Server for checking web-events uniqueness

Primary LanguageCGNU General Public License v3.0GPL-3.0

bloom

The bloom is an in-memory persistent storage for determining whether an element is member of set (useful for counting uniqie events, sessions, storing approximated sets etc). Uses a Bloom filter - a space-efficient probabilistic data structure. Default configuration is sufficient for testing the set of 500,000,000 elements with false-positive probability 0.1%.

Installation

Python version

sudo apt-get install python-bitarray python-gevent or use pip to install corresponding modules.

C version

Run sudo apt-get install build-essential libssl-dev libevent-dev in order to install dependencies.

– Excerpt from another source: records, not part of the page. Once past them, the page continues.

(** C8 (amended): the registry takes no lock; what holds of two calls
    [register(n, A)] and [register(n, B)] on a free name with both candidates
    subclasses of [Blotter], once both have finished under any schedule: each
    call either returned its candidate or raised the Duplicate-Name error,
    at least one returned, and the dictionary is the initial one with [n]
    mapped to [A] or to [B] (a whole entry, every other name untouched); and
    when the calls do not overlap, exactly one succeeds, the other raises
    the Duplicate-Name error, and [n] is mapped to the candidate of the call
    that succeeded. *)
Theorem concurrent_register_same_name name A B d schedule r1 r2 d' :
  d !! name = None →
  subclass_of_Blotter A →
  subclass_of_Blotter B →
  interleave schedule (register name A) (register name B) d
  = (Done r1, Done r2, d') →
  (r1 = Return A ∨ r1 = Raise (Duplicate_Name name))
  ∧ (r2 = Return B ∨ r2 = Raise (Duplicate_Name name))
  ∧ (r1 = Return A ∨ r2 = Return B)
  ∧ (d' = <[name := A]> d ∨ d' = <[name := B]> d)
  ∧ (serial schedule →
       exactly_one_succeeds name r1 r2
       ∧ (r1 = Return A → d' = <[name := A]> d)
       ∧ (r2 = Return B → d' = <[name := B]> d)).
Proof.
  intros Hd HA HB H.
  pose proof (reachable_interleave name A B d Hd HA HB schedule _ _ _
                (at_start name A B d)) as Hr.
  rewrite H in Hr. cbn [fst snd] in Hr.
  apply reachable_finished in Hr; [|done..].
  assert (serial schedule →
          exactly_one_succeeds name r1 r2
          ∧ (r1 = Return A → d' = <[name := A]> d)
          ∧ (r2 = Return B → d' = <[name := B]> d)) as Hserial.
  { intros (k & m & [-> | ->]).
    - apply serial_register_same_name in H as (-> & -> & ->); [|done..].
      split_and!; [left; eauto|done|done].
    - apply serial_register_same_name_mirror in H as (-> & -> & ->);
        [|done..].
      split_and!; [right; eauto|done|done]. }
  clear H.
  destruct Hr as [(-> & -> & ->)|[(-> & -> & ->)|(-> & -> & Hd')]];
    split_and!; auto.
Qed.

Lemma concurrent_register_same_name_witness :
  exactly_one_succeeds "sim"
    (Return (PyType SimBlotter)) (Raise (Duplicate_Name "sim")).
Proof.
  refine (proj1 (proj2 (proj2 (proj2 (proj2
    (concurrent_register_same_name "sim" (PyType SimBlotter)
       (PyType LiveBlotter) ∅ [First; First; Second]
       (Return (PyType SimBlotter)) (Raise (Duplicate_Name "sim"))
       (<["sim" := PyType SimBlotter]> ∅) eq_refl _ _ _)))) _)).
  - cbn. rewrite !elem_of_cons. auto.
  - cbn. rewrite !elem_of_cons. auto.
  - by vm_compute.
  - exists 2, 1. by left.
Defined.

(** * C9 *)

(** C9 (validation order): on a registered name, [register(n, X)] with any
    [X] other than [None] raises the Duplicate-Name error, whether or not
    [X] passes the subclass test; and whenever [register] raises a
    [TypeError], the name was not registered. *)
Theorem duplicate_name_checked_first name X d v :
  d !! name = Some v →
  X ≠ PyNone →
  run (register name X) d = (Raise (Duplicate_Name name), d)
  ∧ (∀ n Y d1 m d2,
       run (register n Y) d1 = (Raise (TypeError m), d2) → d1 !! n = None).
Proof.
  intros Hd HX. split; [by apply (run_register_present _ _ _ v)|].
  intros n Y d1 m d2 H.
  destruct (d1 !! n) as [w|] eqn:Hn; [|done].
  destruct (decide (Y = PyNone)) as [->|HY]; [discriminate|].
  rewrite (run_register_present _ _ _ w) in H by done. discriminate.
Qed.

Lemma duplicate_name_checked_first_witness :
  run (register "sim" (PyInstance 7)) (<["sim" := PyType SimBlotter]> ∅)
  = (Raise (Duplicate_Name "sim"), <["sim" := PyType SimBlotter]> ∅)
  ∧ run (register "sim" (PyType Unrelated)) (<["sim" := PyType SimBlotter]> ∅)
    = (Raise (Duplicate_Name "sim"), <["sim" := PyType SimBlotter]> ∅).
Proof.
  split.
  - refine (proj1 (duplicate_name_checked_first "sim" (PyInstance 7)
                     (<["sim" := PyType SimBlotter]> ∅) (PyType SimBlotter)
                     eq_refl _)).
    discriminate.
  - refine (proj1 (duplicate_name_checked_first "sim" (PyType Unrelated)
                     (<["sim" := PyType SimBlotter]> ∅) (PyType SimBlotter)
                     eq_refl _)).
    discriminate.
Defined.

(** * C10 *)

(** What a single call can do to the dictionary. *)
Lemma after_cases c d :
  after c d = d
  ∨ (∃ n x, d !! n = None ∧ subclass_of_Blotter x ∧ after c d = <[n := x]> d)
  ∨ (∃ n, c = Unregister n ∧ is_Some (d !! n) ∧ after c d = delete n d).
Proof.
  destruct c as [n cls|n args|n|n|n|n| |n x|n]; cbn [after];
    try (left; reflexivity).
  - unfold register_call.
    destruct (run_register_cases n (default PyNone cls) d)
      as [->|(Hn & Hs & ->)]; [by left|].
    right; left. by exists n, (default PyNone cls).
  - destruct (run_call_partial_cases n args d) as [->|(x & Hn & Hs & ->)];
      [by left|].
    right; left. by exists n, x.
  - destruct (d !! n) as [w|] eqn:Hn.
    + rewrite (run_unregister_present _ _ w) by done.
      right; right. exists n. by rewrite Hn.
    + rewrite run_unregister_absent by done. by left.
  - left. apply run_load_unchanged.
  - left. cbn. by destruct (d !! n).
Qed.

Lemma after_all_subclasses c d : all_subclasses d → all_subclasses (after c d).
Proof.
  intros Hd.
  destruct (after_cases c d) as [->|[(n & x & _ & Hx & ->)|(n & _ & _ & ->)]];
    [done| |].
  - intros k v. rewrite lookup_insert. case_decide; [|by apply Hd].
    by intros [= <-].
  - intros k v. rewrite lookup_delete. case_decide; [done|by apply Hd].
Qed.

Lemma after_all_all_subclasses cs d :
  all_subclasses d → all_subclasses (after_all cs d).
Proof.
  revert d. induction cs as [|c cs IH]; intros d Hd; [done|].
  cbn. by apply IH, after_all_subclasses.
Qed.

(** C10 (explicit [None]): [register(n, None)] is the same program as
    [register(n)]: in any state, also one where [n] is registered, it
    changes nothing, raises nothing and returns the decorator; and whatever
    calls are made on the registry from its empty start, no name is ever
    mapped to [None]. *)
Theorem register_explicit_None name d :
  register_call name (Some PyNone) = register_call name None
  ∧ run (register_call name (Some PyNone)) d
    = (Return (PyPartialRegister name), d)
  ∧ (∀ cs n, after_all cs ∅ !! n ≠ Some PyNone).
Proof.
  split_and!; [reflexivity..|].
  intros cs n Hn.
  apply (after_all_all_subclasses cs ∅) in Hn; [done|].
  intros k v. by rewrite lookup_empty.
Qed.

(** * Further properties of the registry *)

(** ** Calls in sequence *)

(** Running [p] and then, on the dictionary it leaves, what follows; an
    exception of [p] ends the sequence. *)
Lemma run_bind {A B} (p : prog A) (f : A → prog B) d :
  run (bind p f) d
  = match run p d with
    | (Return a, d') => run (f a) d'
    | (Raise e, d') => (Raise e, d')
    end.
Proof.
  revert d. induction p as [[a|e]|C op k IH]; intros d; [done..|].
  cbn [bind run]. destruct (dict_step op d) as [o d']. apply IH.
Qed.

(** The outcomes of [register], by cases: the candidate is stored and
    returned exactly when the name is free and the candidate a subclass of
    [Blotter]; an exception is raised exactly when a candidate other than
    [None] meets a taken name or fails the subclass test; the decorator is
    returned exactly for [None]. *)
Theorem register_outcome_table name X d :
  (run (register name X) d = (Return X, <[name := X]> d)
   ↔ d !! name = None ∧ subclass_of_Blotter X)
  ∧ ((∃ e, run (register name X) d = (Raise e, d))
     ↔ X ≠ PyNone ∧ (is_Some (d !! name) ∨ ¬ subclass_of_Blotter X))
  ∧ (run (register name X) d = (Return (PyPartialRegister name), d)
     ↔ X = PyNone).
Proof.
  split_and!.
  - split.
    + intros H. assert (X ≠ PyNone) as HX by (intros ->; discriminate).
      by apply run_register_Return in H as (_ & ? & ? & _).
    + intros [Hd HX]. by apply run_register_fresh_subclass.
  - split.
    + intros [e H].
      destruct (decide (X = PyNone)) as [->|HX]; [discriminate|].
      split; [done|]. destruct (d !! name) as [v|] eqn:Hd; [left; eauto|].
      right. intros Hs. rewrite run_register_fresh_subclass in H by done.
      discriminate.
    + intros [HX [[v Hd]|Hs]].
      { eexists. by apply (run_register_present _ _ _ v). }
      destruct (d !! name) as [v|] eqn:Hd.
      { eexists. by apply (run_register_present _ _ _ v). }
      destruct X as [|c|oid|n]; try congruence.
      * eexists. by apply run_register_fresh_other_class.
      * eexists. by apply run_register_fresh_not_a_class.
      * eexists. by apply run_register_fresh_not_a_class.
  - split.
    + intros H. destruct (decide (X = PyNone)) as [->|HX]; [done|].
      apply run_register_Return in H as (<- & _ & Hs & _); [|done].
      destruct Hs.
    + intros ->. reflexivity.
Qed.

(** [register(n, X)] on a free name followed by [unregister(n)] gives back
    the dictionary exactly as it was before the two calls. *)
Theorem register_then_unregister_restores name X d :
  d !! name = None →
  subclass_of_Blotter X →
  run (do! register name X in unregister name) d = (Return PyNone, d).
Proof.
  intros Hd HX. rewrite run_bind, run_register_fresh_subclass by done.
  rewrite (run_unregister_present _ _ X) by apply lookup_insert_eq.
  by rewrite delete_insert_eq, delete_id.
Qed.

Lemma register_then_unregister_restores_witness :
  run (do! register "sim" (PyType SimBlotter) in unregister "sim")
      (<["live" := PyType LiveBlotter]> ∅)
  = (Return PyNone, <["live" := PyType LiveBlotter]> ∅).
Proof.
  apply (register_then_unregister_restores "sim" (PyType SimBlotter)
           (<["live" := PyType LiveBlotter]> ∅)).
  - reflexivity.
  - cbn. rewrite !elem_of_cons. auto.
Defined.

(** Replacing an implementation: on a registered name, [unregister(n)]
    followed by [register(n, B)] succeeds, returns [B], and [load(n)] then
    returns [B]; no other name is affected. *)
Theorem unregister_then_register_replaces name B d v :
  d !! name = Some v →
  subclass_of_Blotter B →
  run (do! unregister name in register name B) d
  = (Return B, <[name := B]> d)
  ∧ run (load name) (<[name := B]> d) = (Return B, <[name := B]> d)
  ∧ (∀ n, n ≠ name → <[name := B]> d !! n = d !! n).
Proof.
  intros Hd HB. split_and!.
  - rewrite run_bind, (run_unregister_present _ _ v) by done.
    rewrite run_register_fresh_subclass by (done || apply lookup_delete_eq).
    by rewrite insert_delete_eq.
  - apply run_load_present, lookup_insert_eq.
  - intros n Hn. by apply lookup_insert_ne.
Qed.

Lemma unregister_then_register_replaces_witness :
  run (do! unregister "sim" in register "sim" (PyType LiveBlotter))
      (<["sim" := PyType SimBlotter]> ∅)
  = (Return (PyType LiveBlotter),
     <["sim" := PyType LiveBlotter]> (<["sim" := PyType SimBlotter]> ∅)).
Proof.
  refine (proj1 (unregister_then_register_replaces "sim" (PyType LiveBlotter)
                   (<["sim" := PyType SimBlotter]> ∅) (PyType SimBlotter)
                   eq_refl _)).
  cbn. rewrite !elem_of_cons. auto.
Defined.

Then run make to build server or make static to build statically linked binary.

Running

Python version

./bloom.py <filename_for_snapshot>

C version

./bloom <filename_for_snapshot> or ./bloom.static <filename_for_snapshot> if you prefer statically linked version.

Usage

Test whether an element is a member of a set:

$ curl localhost:8888/check?e=sdfdsafdsafsadf
MISSING

Add an element to set:

$ curl localhost:8888/add?e=sdfdsafdsafsadf
ADDED

Check and add at a time:

$ curl localhost:8888/checkthenadd?e=sdfdsafdsafsadf
PRESENT

Saving set

Server saves data to snapshot file on server exit. In addition, you may force the server to dump snapshot on disk by sending USR1 signal. Snapshot dumping process does not blocks serving request and uses copy-on-write method, so dumped data is always consistent.